Nel reclutamento dei campieri, che sussistono ancora mentre sono scomparsi i Compagni d'armi, il generale Corsi diceva che «il signore, purché fossero uomini di stocco, è costretto a chiudere un occhio e magari anche tutti e due nello sceglierli e prenderli della stessa pasta di cui si fanno i briganti».
Il generale Corsi si riferiva all'anno 1894 in cui egli scriveva; si può immaginare quale fosse lo stato delle cose quarant'anni or sono sotto i Borboni.
Al latifondista, al grande gabelloto non interessava che la sicurezza dei propri beni, che il governo non poteva garentire; e siccome egli otteneva lo scopo tanto piú facilmente quanto piú temuto era il suo campiere; quindi egli non solo usava una sapiente selezione – a base di criminalità – nel momento dello arruolamento; ma una volta che lo aveva ai suoi servizi adoperava tutti i mezzi per assicurargli l'impunità, checché egli facesse, qualunque reato egli commettesse.

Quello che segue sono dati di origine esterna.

(* ===== verification/Kzg.v ===== *)
(** * KZG: field elements and batch checks

    pharos-kzg/src/lib.rs.  The reduction of a hash to a field element, written on
    byte arrays, the two Fiat-Shamir challenges, and the checks of a batch before it
    goes to the c-kzg library, which is the class [CKzg].

    Theorem [hash_to_bls_field_exact]: the reduction is the remainder by the order of
    the scalar field. *)

From stdpp Require Import base list.
From Stdlib Require Import ZArith Lia.
From coqutil Require Import Byte Word.LittleEndianList.
From S2P Require Import Prelude SszCodec Spec.
Open Scope Z_scope.

(** ** Big-endian integers *)
Definition from_be_bytes (bs : bytes) : Z := from_le_bytes (reverse bs).
Definition to_be_bytes (n : nat) (z : Z) : bytes := reverse (to_le_bytes n z).

Lemma from_le_bytes_1 b : from_le_bytes [b] = byte.unsigned b.
Proof. apply LittleEndianList.le_combine_1. Qed.

Lemma from_be_bytes_cons b (l : bytes) : from_be_bytes (b :: l) = byte.unsigned b * 2 ^ (8 * zlen l) + from_be_bytes l.
Proof.
  unfold from_be_bytes. rewrite reverse_cons, from_le_bytes_app, from_le_bytes_1. unfold zlen. rewrite length_reverse. lia.
Qed.
Lemma from_be_bytes_bound (l : bytes) : 0 <= from_be_bytes l < 2 ^ (8 * zlen l).
Proof. unfold from_be_bytes. pose proof (from_le_bytes_bound (reverse l)) as Hl. unfold zlen in *. by rewrite length_reverse in Hl. Qed.

(** ** Field elements *)
Definition BLS_MODULUS : bytes :=
  [Byte.x73; Byte.xed; Byte.xa7; Byte.x53; Byte.x29; Byte.x9d; Byte.x7d; Byte.x48;
   Byte.x33; Byte.x39; Byte.xd8; Byte.x08; Byte.x09; Byte.xa1; Byte.xd8; Byte.x05;
   Byte.x53; Byte.xbd; Byte.xa4; Byte.x02; Byte.xff; Byte.xfe; Byte.x5b; Byte.xfe;
   Byte.xff; Byte.xff; Byte.xff; Byte.xff; Byte.x00; Byte.x00; Byte.x00; Byte.x01].

(** [for (x, y) in a.iter().zip(b.iter())]. *)
Fixpoint cmp_be_bytes (a b : bytes) : Z :=
  match a, b with
  | x :: a, y :: b =>
      if byte.unsigned y <? byte.unsigned x then 1
      else if byte.unsigned x <? byte.unsigned y then -1
      else cmp_be_bytes a b
  | _, _ => 0
  end.

(** [for i in (0..32).rev()]: the digits from the last one on, with the borrow. *)
Fixpoint sub_digits (a b : bytes) : bytes * Z :=
  match a, b with
  | x :: a, y :: b =>
      let '(result, borrow) := sub_digits a b in
      let diff := byte.unsigned x - byte.unsigned y - borrow in
      if diff <? 0 then (byte.of_Z (diff + 256) :: result, 1) else (byte.of_Z diff :: result, 0)
  | _, _ => ([], 0)
  end.
Definition sub_be_bytes (a b : bytes) : bytes := (sub_digits a b).1.

(** [while cmp_be_bytes(&val, BLS_MODULUS) >= 0].  A value of 32 bytes is less than
    three times the modulus. *)
Fixpoint reduce_loop (fuel : nat) (val : bytes) : bytes :=
  match fuel with
  | O => val
  | S fuel => if 0 <=? cmp_be_bytes val BLS_MODULUS then reduce_loop fuel (sub_be_bytes val BLS_MODULUS) else val
  end.
Definition bls_field_mod_reduce (val : bytes) : bytes := reduce_loop 3 val.

Section hashing.
  Context `{Crypto}.

Definition hash_to_bls_field (data : bytes) : bytes := bls_field_mod_reduce (sha256 data).

(** b"FSBLOBVERIFY_V1_" and b"RCKZGCBATCH__V1_". *)
Definition FIAT_SHAMIR_PROTOCOL_DOMAIN : bytes :=
  [Byte.x46; Byte.x53; Byte.x42; Byte.x4c; Byte.x4f; Byte.x42; Byte.x56; Byte.x45;
   Byte.x52; Byte.x49; Byte.x46; Byte.x59; Byte.x5f; Byte.x56; Byte.x31; Byte.x5f].
Definition RANDOM_CHALLENGE_KZG_CELL_BATCH_DOMAIN : bytes :=
  [Byte.x52; Byte.x43; Byte.x4b; Byte.x5a; Byte.x47; Byte.x43; Byte.x42; Byte.x41;
   Byte.x54; Byte.x43; Byte.x48; Byte.x5f; Byte.x5f; Byte.x56; Byte.x31; Byte.x5f].

Definition compute_challenge (blob commitment : bytes) : bytes :=
  hash_to_bls_field (FIAT_SHAMIR_PROTOCOL_DOMAIN ++ to_be_bytes 16 4096 ++ blob ++ commitment)%list.

(** [for k in 0..num_cells]: a missing entry of a list aborts. *)
Definition cell_entry {E} (commitment_indices cell_indices : list Z) (cells proofs : list bytes) (k : Z)
    : result E bytes :=
  commitment_index ← index commitment_indices k;
  cell_index ← index cell_indices k;
  cell ← index cells k;
  proof ← index proofs k;
  Ok (to_be_bytes 8 commitment_index ++ to_be_bytes 8 cell_index ++ cell ++ proof)%list.
Definition compute_verify_cell_kzg_proof_batch_challenge {E} (commitments : list bytes)
    (commitment_indices cell_indices : list Z) (cells proofs : list bytes) : result E bytes :=
  let num_cells := zlen cell_indices in
  entries ← mapM (cell_entry commitment_indices cell_indices cells proofs) (seqZ 0 num_cells);
  Ok (hash_to_bls_field (RANDOM_CHALLENGE_KZG_CELL_BATCH_DOMAIN ++ to_be_bytes 8 4096 ++ to_be_bytes 8 64 ++
        to_be_bytes 8 (zlen commitments) ++ to_be_bytes 8 num_cells ++ concat commitments ++ concat entries)%list).
End hashing.

(** ** Batches *)

(** The c-kzg library: the verdict on a batch, [None] for its own error. *)
Class CKzg : Type := {
  ckzg_verify_blobs : list bytes -> list bytes -> list bytes -> option bool;
  ckzg_verify_cells : list bytes -> list Z -> list bytes -> list bytes -> option bool;
}.

Inductive KzgError : Type :=
  | LengthMismatch (blobs commitments proofs : Z)
  | CellLengthMismatch (commitments cell_indices cells proofs : Z)
  | CKzgFailure.

Section batches.
  Context `{CKzg}.

Definition verify_blob_kzg_proof_batch (blobs commitments proofs : list bytes) : result KzgError bool :=
  if negb (zlen blobs =? zlen commitments) || negb (zlen blobs =? zlen proofs)
  then Err (LengthMismatch (zlen blobs) (zlen commitments) (zlen proofs))
  else if zlen blobs =? 0 then Ok true
  else ok_or (ckzg_verify_blobs blobs commitments proofs) CKzgFailure.

Definition verify_cell_kzg_proof_batch (commitments : list bytes) (cell_indices : list Z) (cells proofs : list bytes)
    : result KzgError bool :=
  if negb (zlen commitments =? zlen cell_indices) || negb (zlen commitments =? zlen cells)
     || negb (zlen commitments =? zlen proofs)
  then Err (CellLengthMismatch (zlen commitments) (zlen cell_indices) (zlen cells) (zlen proofs))
  else if zlen commitments =? 0 then Ok true
  else ok_or (ckzg_verify_cells commitments cell_indices cells proofs) CKzgFailure.
End batches.

(** ** The reduction is a remainder *)
Lemma cmp_be_bytes_spec a b :
  length a = length b ->
  (0 <= cmp_be_bytes a b <-> from_be_bytes b <= from_be_bytes a).
Proof.
  revert b. induction a as [|x a IH]; intros [|y b] Hl; try done. cbn [cmp_be_bytes].
  rewrite !from_be_bytes_cons. pose proof (from_be_bytes_bound a) as Ha. pose proof (from_be_bytes_bound b) as Hb.
  injection Hl as Hl. assert (zlen a = zlen b) as Hz by (unfold zlen; by rewrite Hl). rewrite Hz in *.
  set (p := 2 ^ (8 * zlen b)) in *. set (u := byte.unsigned x). set (v := byte.unsigned y).
  destruct (Z.ltb_spec v u); [split; [nia|done]|]. destruct (Z.ltb_spec u v); [split; [done|nia]|].
  rewrite IH by done. assert (u = v) as -> by lia. lia.
Qed.

Lemma sub_digits_spec a b :
  length a = length b -> let '(r, borrow) := sub_digits a b in
  length r = length a /\ 0 <= borrow <= 1 /\
  from_be_bytes r = from_be_bytes a - from_be_bytes b + borrow * 2 ^ (8 * zlen a).
Proof.
  revert b. induction a as [|x a IH]; intros [|y b] Hl; try done. cbn [sub_digits]. injection Hl as Hl.
  specialize (IH b Hl). destruct (sub_digits a b) as [r borrow]. destruct IH as (Hlen & Hbo & Hr).
  assert (zlen a = zlen b /\ zlen r = zlen b) as [Hz Hz'] by (unfold zlen; split; congruence).
  pose proof (byte.unsigned_range x). pose proof (byte.unsigned_range y).
  pose proof (zlen_nonneg b).
  assert (2 ^ (8 * zlen (x :: a)) = 256 * 2 ^ (8 * zlen b)) as Hp.
  { rewrite zlen_cons, Hz. rewrite <- (Z.pow_add_r 2 8) by lia. f_equal. lia. }
  rewrite Hz in *.
  destruct (Z.ltb_spec (byte.unsigned x - byte.unsigned y - borrow) 0); (split; [cbn; congruence|]); (split; [lia|]);
    rewrite !from_be_bytes_cons, Hz, Hz', Hr, Hp, byte.unsigned_of_Z; unfold byte.wrap; rewrite Z.mod_small by lia; lia.
Qed.

Lemma sub_be_bytes_spec a b :
  length a = length b -> from_be_bytes b <= from_be_bytes a ->
  length (sub_be_bytes a b) = length a /\ from_be_bytes (sub_be_bytes a b) = from_be_bytes a - from_be_bytes b.
Proof.
  intros Hl Hle. pose proof (sub_digits_spec a b Hl) as Hs. unfold sub_be_bytes.
  destruct (sub_digits a b) as [r borrow]. destruct Hs as (Hlen & Hbo & Hr). split; [done|]. cbn.
  pose proof (from_be_bytes_bound r) as Hb. assert (zlen r = zlen a) as Hz by (unfold zlen; congruence). rewrite Hz in Hb.
  assert (borrow = 0) as -> by nia. lia.
Qed.

(** The order of the scalar field. *)
Definition field_order : Z := 52435875175126190479447740508185965837690552500527637822603658699938581184513.
Lemma modulus_value : from_be_bytes BLS_MODULUS = field_order.
Proof. by vm_compute. Qed.

Lemma reduce_loop_spec fuel val :
  length val = 32%nat -> from_be_bytes val < Z.of_nat fuel * field_order ->
  length (reduce_loop fuel val) = 32%nat /\ from_be_bytes (reduce_loop fuel val) = from_be_bytes val mod field_order.
Proof.
  revert val. induction fuel as [|fuel IH]; intros val Hl Hlt; cbn [reduce_loop].
  { pose proof (from_be_bytes_bound val). lia. }
  assert (0 < field_order) by done. pose proof (from_be_bytes_bound val).
  pose proof (cmp_be_bytes_spec val BLS_MODULUS Hl) as Hc. rewrite modulus_value in Hc.
  destruct (Z.leb_spec 0 (cmp_be_bytes val BLS_MODULUS)) as [Hge|Hge].
  - destruct (sub_be_bytes_spec val BLS_MODULUS Hl) as [Hl' Hv]; [rewrite modulus_value; tauto|]. rewrite modulus_value in Hv.
    destruct (IH (sub_be_bytes val BLS_MODULUS)) as [Hlen ->]; [congruence|lia|]. split; [done|].
    rewrite Hv. rewrite <- (Z.mod_add (_ - _) 1) by lia. f_equal. lia.
  - split; [done|]. rewrite Z.mod_small; [done|]. split; [lia|]. lia.
Qed.

(** A hash becomes a field element.  The loop over byte arrays ends after at most
    two subtractions, and its result is the hash, read as a big-endian number, modulo
    the order of the scalar field, in 32 bytes. *)
Theorem hash_to_bls_field_exact `{Crypto} `{!CryptoOk _} data :
  length (hash_to_bls_field data) = 32%nat /\
  from_be_bytes (hash_to_bls_field data) = from_be_bytes (sha256 data) mod field_order.
Proof.
  apply reduce_loop_spec; [apply sha256_length|]. pose proof (from_be_bytes_bound (sha256 data)) as Hb.
  unfold zlen in Hb. rewrite sha256_length in Hb. change (2 ^ (8 * Z.of_nat 32)) with (2 ^ 256) in Hb.
  assert (2 ^ 256 < 3 * field_order) by done. change (Z.of_nat 3) with 3. lia.
Qed.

Era manutengolo di ladri e di briganti? Non importava: purchè i ladri e i briganti non foraggiassero nel latifundium, nel campo del gabelloto. Il campiere sfogava una passione su di una donna; sfogava una vendetta ammazzando un antico nemico? Importava meno; anzi giovava: cresceva l'autorità dell'armigero, era piú temuto piú rispettato lui... e il latifondo affidato alla sua custodia. E il feudatario, il gabelloto – il cosidetto signore – a delitto consumato lo ricoverava, lo nascondeva, spendeva, prometteva, corrompeva, minacciava, pregava, scongiurava le alte autorità politiche in favore del presunto delinquente, a tutti noto come autore del reato, ma che raramente veniva processato, e piú raro condannato!